Bird Flu back in the news.Almost 74,000 chickens are to be destroyed in Tennessee.They suffocate the chickens w/ foam.I wonder why they do it that way,maybe to keep body fluids contained?Plus,it's spring time and migratory birds are are going to their nesting sites,traveling great distances across the country and world,the robins are back in town here.Some will visit our properties and biosecurity is very important to protect your flock.Mine free range but I started feeding a cat,which brought a couple of feral cats w/ her.Since they stay in the yard,the wild bird population pretty much stay away,1 point for the cats.Also,do not visit other flocks,you could carry diseases to your flock on your boots.If you do visit,change shoes before getting in your vehicle and disinfect them when you get home.Wash your hands before and after tending your flock and don't let visitors near them.The Bird Flu virus could be anywhere and is deadly to all chickens in the affected area,whether they show symptoms or not,if 1 chicken tests positive,the whole flock is culled.Better to be safe than sorry.


----------



## seminole wind (Aug 22, 2015)

About a year and a half ago, someone got chicks from a hatchery and a month or so later that hatchery had to kill all their birds due to avian flu. Then the guy has the animal? or agricultural at his door to kill all his chickens. He said no, and got the media involved because they actually have to quarantine his flock for so many weeks prior to culling to see if his flock has it. They had gotten the procedure wrong. Imagine a knock at the door having people ready to cull all your chickens !I'm glad he made a big stink about it and his chickens were all negative.
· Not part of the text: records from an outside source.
(** An operation on [msg->buf] and the record layer. *)
Definition on_buf {C A} (m : M (tls_buffer * C) A) : M (tls13_handshake_msg * C) A := fun st =>
  let '(msg, c) := st in
  let set_buf buf := mkMsg (hm_type msg) (hm_len msg) (hm_data msg) (hm_data_len msg) buf (hm_cbs msg) (hm_cbb msg) in
  match m (hm_buf msg, c) with
  | Ret a (buf, c') => Ret a (set_buf buf, c')
  | Fail (buf, c') => Fail (set_buf buf, c')
  | UB => UB
  end.

Section handshake_msg.
Context (malloc_ok : Z -> bool).

(** The new message has its CBB at [cbb]. *)
Definition tls13_handshake_msg_new (cbb : ptr) : M heap tls13_handshake_msg :=
  check (malloc_ok 88);;
  store_cbb cbb zeroed_CBB;;
  match tls_buffer_new malloc_ok 0 with
  | Some buf => mret (mkMsg 0 0 None 0 buf null_CBS cbb)
  | None => fail
  end.

(** The CBB object goes with the message. *)
Definition tls13_handshake_msg_free (msg : tls13_handshake_msg) : M heap unit :=
  CBB_cleanup (hm_cbb msg);;
  modify (fun h => mkHeap (bases h) (delete (hm_cbb msg) (cbbs h))).

(** A null pointer has no octets. *)
Definition tls13_handshake_msg_data (msg : tls13_handshake_msg) : CBS :=
  CBS_init (default [] (hm_data msg)) (hm_data_len msg).

Definition tls13_handshake_msg_type (msg : tls13_handshake_msg) : Z := hm_type msg.

Definition tls13_handshake_msg_content (msg : tls13_handshake_msg) : outcome CBS unit :=
  CBS_skip TLS13_HANDSHAKE_MSG_HEADER_LEN (tls13_handshake_msg_data msg).

Definition tls13_handshake_msg_start (body : ptr) (msg_type : Z) : M (heap * tls13_handshake_msg) unit :=
  msg ← gets snd;
  on_fst (CBB_init malloc_ok (hm_cbb msg) TLS13_HANDSHAKE_MSG_INITIAL_LEN);;
  on_fst (CBB_add_u8 malloc_ok (hm_cbb msg) msg_type);;
  on_fst (CBB_add_u24_length_prefixed malloc_ok (hm_cbb msg) body).

Definition tls13_handshake_msg_finish : M (heap * tls13_handshake_msg) unit :=
  msg ← gets snd;
  '(data, data_len) ← on_fst (CBB_finish malloc_ok (hm_cbb msg) (Some (bool_decide (hm_data msg <> None))) true);
  modify (fun '(h, msg) => (h, mkMsg (hm_type msg) (hm_len msg) (Some data) data_len (hm_buf msg)
                               (CBS_init data data_len) (hm_cbb msg))).

(** *** Receiving *)

Section recv.
Context {C : Type} (read_cb : tls_read_cb C).

(** The header: [None] to go on, [Some ret] to return. *)
Definition msg_recv_header : M (tls13_handshake_msg * C) (option Z) :=
  msg ← gets fst;
  if hm_type msg =? 0 then
    ret ← on_buf (tls_buffer_extend malloc_ok read_cb TLS13_HANDSHAKE_MSG_HEADER_LEN);
    if ret <=? 0 then mret (Some ret)
    else
      msg ← gets fst;
      match tls_buffer_data (hm_buf msg) with
      | None => mret (Some TLS13_IO_FAILURE)
      | Some cbs =>
          match (t ← CBS_get_u8; l ← CBS_get_u24; mret (t, l)) cbs with
          | Ret (msg_type, msg_len) _ =>
              if TLS13_HANDSHAKE_MSG_MAX_LEN <? msg_len then mret (Some TLS13_IO_FAILURE)
              else
                modify (fun '(msg, c) => (mkMsg msg_type msg_len (hm_data msg) (hm_data_len msg) (hm_buf msg)
                                            (hm_cbs msg) (hm_cbb msg), c));;
                mret None
          | Fail _ => mret (Some TLS13_IO_FAILURE)
          | UB => ub
          end
      end
  else mret None.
It's always a terrible thing with avian flu when they have to cull thousands of chicks/chickens. So sad.


----------



## chickenlover11668 (May 9, 2017)

I live in south Alabama and they just opened our chicken swap. I am so glad the bird flu is gone!!


----------



## chickenqueen (Jan 9, 2016)

The bird flu is not gone.It's out there waiting for a host.That threat is always there.Wear old shoes you can wash or throw away after being at the swap meet.Change them and put them in a bag before you get in your vehicle.If you buy birds,quarantine them away from your flock for a few weeks if you have other chickens. Better to be safe than sorry....


----------



## robin416 (Sep 8, 2013)

About the flu and how they deal with it when it comes to backyard flocks and commercial setups. 

Most of the bird flus out there do not cause serious health issues for our flocks but because those in commercial settings are destined for the human market they are mandated to be culled.

Many times our birds can have the flu but never display any signs of being ill because it is so mild.


----------